Shrek: From Tarras to Te Papa

Johim Perriam looks at the Shrek mount in Te Papa with his grand-children Ollie (7) and Max (5)....
Johim Perriam looks at the Shrek mount in Te Papa with his grand-children Ollie (7) and Max (5). Photos by Stephen Jaquiery.
Daniel (Cage Fighter) Devine, a musterer on Bendigo Station in Central Otago, hoists Shrek, the...
Daniel (Cage Fighter) Devine, a musterer on Bendigo Station in Central Otago, hoists Shrek, the hermit merino wether, which lived for six years in the mountains avoiding being shorn.
Shrek stands beside his shorn fleece
Shrek stands beside his shorn fleece
Shrek on an Otago coast in November 2006.
Shrek on an Otago coast in November 2006.

The ordinary was recognised as extraordinary in Wellington yesterday.

The mounted remains of Shrek, the renegade merino sheep from Central Otago, were blessed and unveiled at the national museum, Te Papa.

Speaking at the function, John Perriam, Bendigo Station owner, talked about the incredible journey which started with ''an almost worthless sheep''.

''It was old and its fibre was too long.''

Mr Perriam credited the ''incredible'' photograph of Shrek, draped over the shoulders of musterer Daniel (Cage Fighter) Devine and published on the front page of the Otago Daily Times in 2004, for the success of Shrek.

''Without that and the story, he wouldn't have gone anywhere,'' he said.

Shrek was born on Bendigo Station at Tarras, his parentage unrecorded.

With the rest of the flock he was tailed, castrated and moved on to the high summer tussock run land, boasting views of both Lake Dunstan and the Upper Clutha Basin.

Here he managed to avoid muster for five scorching summers and an equal number of harsh winters.

Shrek was suffering from wool blindness and weighed down by a massive fleece.

It was only through the compassion of musterer the late Ann Scanlan, who discovered this ''massive woolly'', that he was not consigned to dog food there and then.

Transported back to the homestead, squashed into the back seat of a ute, he was dubbed Shrek by visiting teens attending a pony club event because he reminded them of the movie ogre popular at the time.

But it was not until the next Monday that his story really began.

The ODT's front-page photograph was picked up by newspapers around the country and, via the Reuters agency, around the globe.

He was an instant sensation with the animal-loving world.

TV current affairs host, the late Paul Holmes, cemented Shrek's celebrity launch by broadcasting the shearing of his then world-record 27kg fleece to a claimed world-wide audience of 1.2billion viewers.

With the fleece gone, Shrek, now weighing 19kg, shunned other sheep and preferred the company of people, especially children.

Shrek became a fundraiser for Cure Kids, a charity supporting research into life-threatening childhood diseases and, because of that, Dreamworks allowed him to retain his name.

With his cellphone routinely ringing with requests from local and international media, Mr Perriam, the man who proudly describes himself as ''the father of Shrek'', formed a bond with the sheep.

Shrek seemed to trust him and followed him like a loyal child.

Mr Perriam and Shrek started on the publicity circuit.

They travelled by limo, helicopter, private jet and boat.
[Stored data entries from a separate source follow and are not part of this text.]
(* ===== verification/PatchParser.v ===== *)
(** * Parsing a patch

    Models [crates/tools/src/apply_patch/parser.rs]: the recovering scan of the
    patch text, its diagnostics and limits. [lines[index..body_end]] is the list
    of the remaining lines, [ix] is [index]. *)
From S2P Require Import Prelude PatchDocument.
Local Open Scope N_scope.

(** ** Diagnostics *)
Inductive ParseErrorCode :=
  | EmptyInput | MissingBegin | MissingEnd | TrailingContent | UnknownDirective | MissingPath
  | InvalidPath | InvalidOperationBody | MissingAddPrefix | MissingReplacePrefix | DeleteHasBody
  | DuplicateDirective | InvalidMoveDirective | MissingHunk | InvalidHunkLine | EmptyAdd
  | EmptyReplace | TooManyOperations | TooManyChunks | TooManyHunks | PathTooLong | InputTooLarge.
#[export] Instance ParseErrorCode_eq_dec : EqDecision ParseErrorCode.
Proof. solve_decision. Defined.

Inductive ParseStopReason := AmbiguousStructure | ResourceLimit.

Record ParseError := {
  err_code : ParseErrorCode;
  err_line : N;
  err_column : N;
  err_message : string;
  operation_index : option N;
  err_operation : option OperationKind;
  err_path : option text;
}.
Definition parse_error (code : ParseErrorCode) (line : N) (message : string) : ParseError :=
  {| err_code := code; err_line := line; err_column := 1; err_message := message;
     operation_index := None; err_operation := None; err_path := None |}.

(** The index, kind and path of the operation being read. *)
Record context := { ctx_index : N; ctx_kind : OperationKind; ctx_path : option text }.
Definition in_operation (e : ParseError) (c : context) : ParseError :=
  {| err_code := err_code e; err_line := err_line e; err_column := err_column e;
     err_message := err_message e; operation_index := Some (clamp U32_MAX (ctx_index c));
     err_operation := Some (ctx_kind c); err_path := ctx_path c |}.

Record GuardDirectiveCandidate := { cand_syntax : GuardSyntax; cand_line : N }.
Record GuardCandidate := {
  gc_operation_index : N;
  gc_kind : OperationKind;
  gc_path : option text;
  gc_header_line : N;
  gc_source_guard : option GuardSyntax;
  gc_source_guard_line : option N;
  gc_destination_guard : option GuardSyntax;
  gc_destination_guard_line : option N;
  move_present : bool;
  move_presence_known : bool;
  repeated_guards : list GuardDirectiveCandidate;
}.
Record UnverifiedRange := { range_start : N; range_end : N }.

Record ParseFailure := {
  diagnostics : list ParseError;
  unchecked_from_line : option N;
  unverified_ranges : list UnverifiedRange;
  stop_reason : option ParseStopReason;
  guard_candidates : list GuardCandidate;
}.

(** ** The scan state *)
Record SyntaxScan := {
  scan_diagnostics : list ParseError;
  scan_unchecked : option N;
  scan_ranges : list UnverifiedRange;
  scan_stop_reason : option ParseStopReason;
  scan_candidates : list GuardCandidate;
  max_diagnostics : N;
}.
#[export] Instance SyntaxScan_fields : Fields SyntaxScan := λ s,
  {| scan_diagnostics := scan_diagnostics s; scan_unchecked := scan_unchecked s;
     scan_ranges := scan_ranges s; scan_stop_reason := scan_stop_reason s;
     scan_candidates := scan_candidates s; max_diagnostics := max_diagnostics s |}.

Definition new_scan (limits : PatchLimits) : SyntaxScan :=
  {| scan_diagnostics := []; scan_unchecked := None; scan_ranges := []; scan_stop_reason := None;
     scan_candidates := []; max_diagnostics := N.max (max_total_hunks limits) 1 |}.

Definition stopped (s : SyntaxScan) : bool := bool_decide (is_Some (scan_unchecked s)).
Definition full (s : SyntaxScan) : bool :=
  bool_decide (max_diagnostics s ≤ N.of_nat (length (scan_diagnostics s))).

Definition add (s : SyntaxScan) (e : ParseError) : SyntaxScan :=
  if stopped s then s
  else if full s
  then s <| scan_unchecked := Some (err_line e) |> <| scan_stop_reason := Some ResourceLimit |>
  else s <| scan_diagnostics := scan_diagnostics s ++ [e] |>.

Definition stop (s : SyntaxScan) (e : ParseError) (from_line : N) : SyntaxScan :=
  let reason := match err_code e with
                | InputTooLarge | TooManyOperations | TooManyChunks | TooManyHunks => ResourceLimit
                | _ => AmbiguousStructure
                end in
  let at_limit := full s in
  (add s e) <| scan_unchecked := Some from_line |>
    <| scan_stop_reason := Some (if at_limit then ResourceLimit else reason) |>.

Definition scan_failure (s : SyntaxScan) : ParseFailure :=
  {| diagnostics := sort_by_key err_line (scan_diagnostics s); unchecked_from_line := scan_unchecked s;
     unverified_ranges := scan_ranges s; stop_reason := scan_stop_reason s;
     guard_candidates := scan_candidates s |}.

(** ** Lines *)
Fixpoint split_lf (line s : text) : list text :=
  match s with
  | [] => [line]
  | c :: s => if decide (c = 10) then line :: split_lf [] s else split_lf (line ++ [c]) s
  end.
Definition strip_cr (line : text) : text :=
  match last line with
  | Some 13 => removelast line
  | _ => line
  end.
Definition blank (line : text) : bool := bool_decide (trim line = []).

Definition begin_marker : text := lit "*** Begin Patch".
Definition end_marker : text := lit "*** End Patch".
Definition eof_marker : text := lit "*** End of File".
Definition directive_prefix : text := lit "*** ".
Definition hunk_prefix : text := lit "@@".
Definition add_file : text := lit "*** Add File:".
Definition replace_file : text := lit "*** Replace File:".
Definition update_file : text := lit "*** Update File:".
Definition delete_file : text := lit "*** Delete File:".
Definition if_match : text := lit "*** If-Match:".
Definition if_destination : text := lit "*** If-Destination:".
Definition move_to_directive : text := lit "*** Move to:".

Definition is_directive (line : text) : bool := starts_with directive_prefix line.
Definition is_hunk_header (line : text) : bool := starts_with hunk_prefix line.
Definition is_file_directive (line : text) : bool :=
  starts_with add_file line || starts_with replace_file line ||
  starts_with update_file line || starts_with delete_file line.

(** Neither an unknown directive nor an unclosed input establishes emptiness. *)
Definition known_file_boundary_or_end (rest : list text) (end_marker_present : bool) : bool :=
  match rest with
  | line :: _ => is_file_directive line
  | [] => end_marker_present
  end.

Definition parse_path (value : text) (line max_bytes : N) : result ParseError text :=
  let path := trim value in
  ensure (negb (bool_decide (path = []))) (parse_error MissingPath line "file operation path is missing");;
  ensure (negb (bool_decide (0 ∈ path))) (parse_error InvalidPath line "path contains NUL");;
  ensure (bool_decide (byte_len path ≤ max_bytes))
    (parse_error PathTooLong line "path exceeds configured byte limit");;
  Ok path.

(** ** Directives of one operation *)
Record directives := {
  dir_source_guard : option GuardSyntax;
  dir_source_line : option N;
  dir_destination_guard : option GuardSyntax;
  dir_destination_line : option N;
  dir_move_to : option text;
  dir_move_present : bool;
  dir_repeated : list GuardDirectiveCandidate;
}.
#[export] Instance directives_fields : Fields directives := λ d,
  {| dir_source_guard := dir_source_guard d; dir_source_line := dir_source_line d;
     dir_destination_guard := dir_destination_guard d;
     dir_destination_line := dir_destination_line d; dir_move_to := dir_move_to d;
     dir_move_present := dir_move_present d; dir_repeated := dir_repeated d |}.
Definition no_directives : directives :=
  {| dir_source_guard := None; dir_source_line := None; dir_destination_guard := None;
     dir_destination_line := None; dir_move_to := None; dir_move_present := false;
     dir_repeated := [] |}.

(** A second guard of a kind is diagnosed and remembered, not used. *)
Definition repeat_guard (c : context) (s : SyntaxScan) (d : directives) (syntax : GuardSyntax)
    (line : N) (message : string) : SyntaxScan * directives :=
  let s := add s (in_operation (parse_error DuplicateDirective line message) c) in
  (s, if stopped s then d
      else d <| dir_repeated := dir_repeated d ++ [{| cand_syntax := syntax; cand_line := line |}] |>).

Definition if_match_directive (c : context) (s : SyntaxScan) (d : directives) (token : text)
    (line : N) : SyntaxScan * directives :=
  let syntax := IfMatch (trim token) in
  match dir_source_guard d with
  | Some _ => repeat_guard c s d syntax line "duplicate *** If-Match directive"
  | None => (s, d <| dir_source_guard := Some syntax |> <| dir_source_line := Some line |>)
  end.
Shrek gained more frequent flier air points than most people.

International film crews were fitted in around A&P shows, a visit to Parliament, rest-homes and the corporate circuit where, at $20,000 per appearance, he commanded a better fee than the All Blacks.

Two years after Shrek's first shearing, Mr Perriam was looking for a ''unique'' event to raise Shrek's profile again and add to the several hundred thousand dollars already raised for Cure Kids.

The event was as unlikely as Shrek's first rise to stardom - the woolly wether was shorn 100km offshore on an iceberg which was floating past Otago's coast.

This launched him on to the world stage once more and the money kept rolling in.

During this time, Tarras School published a bestselling book on Shrek, which not only cemented the school's immediate financial future but continues to sell well.

Shrek was shorn for a third time at the top of New Zealand's tallest building, the Sky Tower in Auckland, and by then he was probably also New Zealand's oldest sheep.

At 17, with his health failing, he was put to sleep in his luxury woolshed, his home when back on Bendigo Station.

Mr Perriam said it would be impossible for him to even guess how much Shrek raised for charity, but ''it would easily be six figures''.

Now on display at Te Papa, Shrek and his story, about the wether that won the heart of millions, will survive for future generations.

Footnote: One of the quiet pleasures of being a newspaper photographer is having a photograph of an ordinary person published in the paper and, in doing so, making that person a star for a day. I may have been responsible for launching this woolly sheep from obscurity, but Shrek has repaid the favour a thousand times over by giving me an enormous amount of pleasure. Sometimes, truth is stranger than fiction.